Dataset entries
☆ ☆ ☆ ☆ ☆ ☆ ☆
(* ===== verification/Wire.v ===== *)
(** * Wire: the text messages, written and read through [std::stringstream] *)
From S2P Require Import Prelude.
From stdpp Require Import base list strings.
From Stdlib Require Import ZArith Lia ZifyBool Ascii DecimalString DecimalPos DecimalN DecimalZ DecimalFacts.

(** ** [ss << x] *)

Definition print_int (z : Z) : string := NilEmpty.string_of_int (Z.to_int z).
Definition print_bool (b : bool) : string := if b then "1" else "0".

(** ** [ss >> x] *)

Record istream := mkStream { rest : string; failbit : bool }.

Definition isspace (c : ascii) : bool :=
  let n := N_of_ascii c in ((n =? 32) || ((9 <=? n) && (n <=? 13)))%N.

Fixpoint skipws (s : string) : string :=
  match s with
  | String c s' => if isspace c then skipws s' else s
  | EmptyString => EmptyString
  end.

Definition digit_cons (c : ascii) (d : Decimal.uint) : option Decimal.uint :=
  match c with
  | "0" => Some (Decimal.D0 d) | "1" => Some (Decimal.D1 d) | "2" => Some (Decimal.D2 d)
  | "3" => Some (Decimal.D3 d) | "4" => Some (Decimal.D4 d) | "5" => Some (Decimal.D5 d)
  | "6" => Some (Decimal.D6 d) | "7" => Some (Decimal.D7 d) | "8" => Some (Decimal.D8 d)
  | "9" => Some (Decimal.D9 d) | _ => None
  end%char.

(** The longest prefix of digits, and what follows it. *)
Fixpoint read_digits (s : string) : Decimal.uint * string :=
  match s with
  | String c s' =>
      let (d, t) := read_digits s' in
      match digit_cons c d with Some d' => (d', t) | None => (Decimal.Nil, s) end
  | EmptyString => (Decimal.Nil, EmptyString)
  end.

Definition read_sign (s : string) : bool * string :=
  match s with
  | String "-"%char s' => (true, s')
  | String "+"%char s' => (false, s')
  | _ => (false, s)
  end.

(** [ss >> n] for an [int n]: [None] when the extraction fails, which sets
    [failbit] and stores nothing. *)
Definition read_int (st : istream) : option Z * istream :=
  if failbit st then (None, st)
  else
    let (neg, s) := read_sign (skipws (rest st)) in
    let (d, t) := read_digits s in
    let z := if neg then (- Z.of_uint d)%Z else Z.of_uint d in
    match d with
    | Decimal.Nil => (None, mkStream t true)
    | _ => if fits_int z then (Some z, mkStream t false) else (None, mkStream t true)
    end.

(** [ss >> b] for a [bool b]: the integer 0 or 1. *)
Definition read_bool (st : istream) : option bool * istream :=
  match read_int st with
  | (Some 0%Z, st') => (Some false, st')
  | (Some 1%Z, st') => (Some true, st')
  | (_, st') => (None, mkStream (rest st') true)
  end.

(** The characters up to the next white space. *)
Fixpoint read_word (s : string) : string * string :=
  match s with
  | String c s' =>
      if isspace c then (EmptyString, s)
      else let (w, t) := read_word s' in (String c w, t)
  | EmptyString => (EmptyString, EmptyString)
  end.

(** [ss >> name] for a [string name], empty before. *)
Definition read_string (st : istream) : string * istream :=
  if failbit st then (EmptyString, st)
  else
    match read_word (skipws (rest st)) with
    | (EmptyString, t) => (EmptyString, mkStream t true)
    | (w, t) => (w, mkStream t false)
    end.

(** ** Reading back what was written *)

(** [t] starts with white space or is empty: a token ends before it. *)
Definition at_delim (t : string) : bool :=
  match t with EmptyString => true | String c _ => isspace c end.

(** A name that survives the wire: no white space, and not empty. *)
Fixpoint no_space (w : string) : bool :=
  match w with EmptyString => true | String c w' => negb (isspace c) && no_space w' end.
Definition is_word (w : string) : bool :=
  no_space w && match w with EmptyString => false | _ => true end.

Lemma str_app_cons c s t : String c s +:+ t = String c (s +:+ t).
Proof. done. Qed.
Lemma str_app_nil t : "" +:+ t = t.
Proof. done. Qed.

Lemma isspace_not_digit c d : isspace c = true → digit_cons c d = None.
Proof. destruct c as [[] [] [] [] [] [] [] []]; vm_compute; done. Qed.

Lemma read_digits_delim t : at_delim t = true → read_digits t = (Decimal.Nil, t).
Proof.
  destruct t as [|c t]; [done|]. cbn. intros Hc. destruct (read_digits t).
  by rewrite isspace_not_digit.
Qed.

Lemma read_digits_app d t : at_delim t = true →
  read_digits (NilEmpty.string_of_uint d +:+ t) = (d, t).
Proof.
  intros Ht. induction d as [|d IH|d IH|d IH|d IH|d IH|d IH|d IH|d IH|d IH|d IH];
    cbn [NilEmpty.string_of_uint]; [by apply read_digits_delim|..];
    rewrite str_app_cons; cbn [read_digits]; by rewrite IH.
Qed.

Lemma skipws_digit d t : d ≠ Decimal.Nil →
  skipws (NilEmpty.string_of_uint d +:+ t) = NilEmpty.string_of_uint d +:+ t ∧
  read_sign (NilEmpty.string_of_uint d +:+ t) = (false, NilEmpty.string_of_uint d +:+ t).
Proof. by destruct d. Qed.

Lemma Z_to_int_cases z :
  (∃ d, Z.to_int z = Decimal.Pos d ∧ d ≠ Decimal.Nil ∧ Z.of_uint d = z) ∨
  (∃ d, Z.to_int z = Decimal.Neg d ∧ d ≠ Decimal.Nil ∧ (- Z.of_uint d)%Z = z).
Proof.
  pose proof (DecimalZ.of_to z) as Hz. destruct z as [|p|p]; cbn in *.
  - left. by exists (Decimal.D0 Decimal.Nil).
  - left. eexists. split_and!; [done| |done]. apply DecimalPos.Unsigned.to_uint_nonnil.
  - right. eexists. split_and!; [done| |done]. apply DecimalPos.Unsigned.to_uint_nonnil.
Qed.

Lemma read_int_print z t : fits_int z = true → at_delim t = true →
  read_int (mkStream (print_int z +:+ t) false) = (Some z, mkStream t false).
Proof.
  intros Hz Ht. unfold read_int, print_int. cbn [failbit rest].
  destruct (Z_to_int_cases z) as [(d & -> & Hd & He)|(d & -> & Hd & He)]; cbn [NilEmpty.string_of_int].
  - destruct (skipws_digit d t Hd) as [-> ->]. rewrite read_digits_app by done.
    rewrite He, Hz. by destruct d.
  - rewrite str_app_cons.
    change (skipws (String "-" ?x)) with (String "-" x).
    change (read_sign (String "-" ?x)) with (true, x).
    cbv beta iota. rewrite read_digits_app by done.
    rewrite He, Hz. by destruct d.
Qed.

Lemma read_int_space s : read_int (mkStream (" " +:+ s) false) = read_int (mkStream s false).
Proof. done. Qed.
Lemma read_bool_space s : read_bool (mkStream (" " +:+ s) false) = read_bool (mkStream s false).
Proof. done. Qed.
Lemma read_string_space s : read_string (mkStream (" " +:+ s) false) = read_string (mkStream s false).
Proof. done. Qed.

Lemma read_bool_print b t : at_delim t = true →
  read_bool (mkStream (print_bool b +:+ t) false) = (Some b, mkStream t false).
Proof.
  intros Ht. unfold read_bool.
  replace (print_bool b) with (print_int (if b then 1 else 0)) by (by destruct b).
  rewrite read_int_print by (done || by destruct b). by destruct b.
Qed.

Lemma read_word_app w t : no_space w = true → at_delim t = true → read_word (w +:+ t) = (w, t).
Proof.
  intros Hw Ht. induction w as [|c w IH]; rewrite ?str_app_nil, ?str_app_cons; cbn in *.
  - destruct t as [|c t]; cbn in *; [done|]. by rewrite Ht.
  - apply andb_true_iff in Hw as [Hc Hw]. apply negb_true_iff in Hc. by rewrite Hc, IH.
Qed.

Lemma read_string_print w t : is_word w = true → at_delim t = true →
  read_string (mkStream (w +:+ t) false) = (w, mkStream t false).
Proof.
  intros [Hw Hne]%andb_true_iff Ht. destruct w as [|c w]; [done|].
  unfold read_string. cbn [failbit rest].
  assert (skipws (String c w +:+ t) = String c w +:+ t) as ->.
  { rewrite str_app_cons. cbn in *. apply andb_true_iff in Hw as [Hc _]. apply negb_true_iff in Hc. by rewrite Hc. }
  by rewrite read_word_app.
Qed.

Create HintDb wire.
#[export] Hint Rewrite read_int_space read_bool_space read_string_space : wire.
#[export] Hint Rewrite read_int_print read_bool_print read_string_print using done : wire.

(** ** How long a printed number is *)

Lemma length_uint d : Z.of_nat (String.length (NilEmpty.string_of_uint d)) = Z.of_N (DecimalPos.Unsigned.usize d).
Proof. induction d as [|d IH|d IH|d IH|d IH|d IH|d IH|d IH|d IH|d IH|d IH]; cbn [NilEmpty.string_of_uint String.length DecimalPos.Unsigned.usize]; lia. Qed.

Lemma length_pos p n : (0 <= n)%Z → (Z.pos p < 10 ^ (n + 1))%Z →
  (Z.of_nat (String.length (NilEmpty.string_of_uint (Pos.to_uint p))) <= n + 1)%Z.
Proof.
  intros Hn Hp. rewrite length_uint.
  pose proof (DecimalPos.Unsigned.of_to p) as Ho.
  assert (Pos.to_uint p = Decimal.unorm (Pos.to_uint p)) as Hu.
  { pose proof (DecimalN.Unsigned.to_of (Pos.to_uint p)) as Ht. unfold N.of_uint in Ht. rewrite Ho in Ht. exact Ht. }
  assert (∀ k d, (N.pos (Pos.of_uint_acc d k) < 10 ^ Z.to_N (n + 1))%N →
    (Z.of_N (DecimalPos.Unsigned.usize d) <= n)%Z) as Hacc.
  { intros k d Hlt. rewrite DecimalPos.Unsigned.of_uint_acc_rev in Hlt.
    assert (10 ^ DecimalPos.Unsigned.usize d < 10 ^ Z.to_N (n + 1))%N as Hpow by nia.
    apply N.pow_lt_mono_r_iff in Hpow; lia. }
  assert (N.pos p < 10 ^ Z.to_N (n + 1))%N as Hp'.
  { apply N2Z.inj_lt. rewrite N2Z.inj_pow, Z2N.id by lia. exact Hp. }
  rewrite <- Ho in Hp'.
  destruct (Pos.to_uint p) as [|d|d|d|d|d|d|d|d|d|d] eqn:Hd;
    cbn [Pos.of_uint] in Hp', Ho; cbn [DecimalPos.Unsigned.usize];
    try (specialize (Hacc _ d Hp'); lia); [lia|].
  exfalso. unfold Decimal.unorm in Hu. cbn [Decimal.nzhead] in Hu.
  destruct (Decimal.nzhead d) eqn:Hz; try done; [|by apply DecimalFacts.nzhead_nonzero in Hz].
  injection Hu as ->. done.
Qed.

Lemma length_print_int z n : (0 <= n → - 10 ^ n < z < 10 ^ (n + 1) →
  Z.of_nat (String.length (print_int z)) <= n + 1)%Z.
Proof.
  intros Hn Hz. unfold print_int. destruct z as [|p|p]; cbn [Z.to_int NilEmpty.string_of_int].
  - cbn. lia.
  - apply length_pos; lia.
  - cbn [String.length]. assert (n = 0 ∨ 0 < n)%Z as [->|Hpos] by lia; [lia|].
    pose proof (length_pos p (n - 1)) as Hl. replace (n - 1 + 1)%Z with n in Hl by lia. lia.
Qed.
☆ ☆ ☆ ☆ ☆ ☆ ☆
Directions for this task> A line qualifies when it holds the word "Hacc"; report all qualifying lines from the records above.

Answer area>
    (Z.of_N (DecimalPos.Unsigned.usize d) <= n)%Z) as Hacc.
    try (specialize (Hacc _ d Hp'); lia); [lia|].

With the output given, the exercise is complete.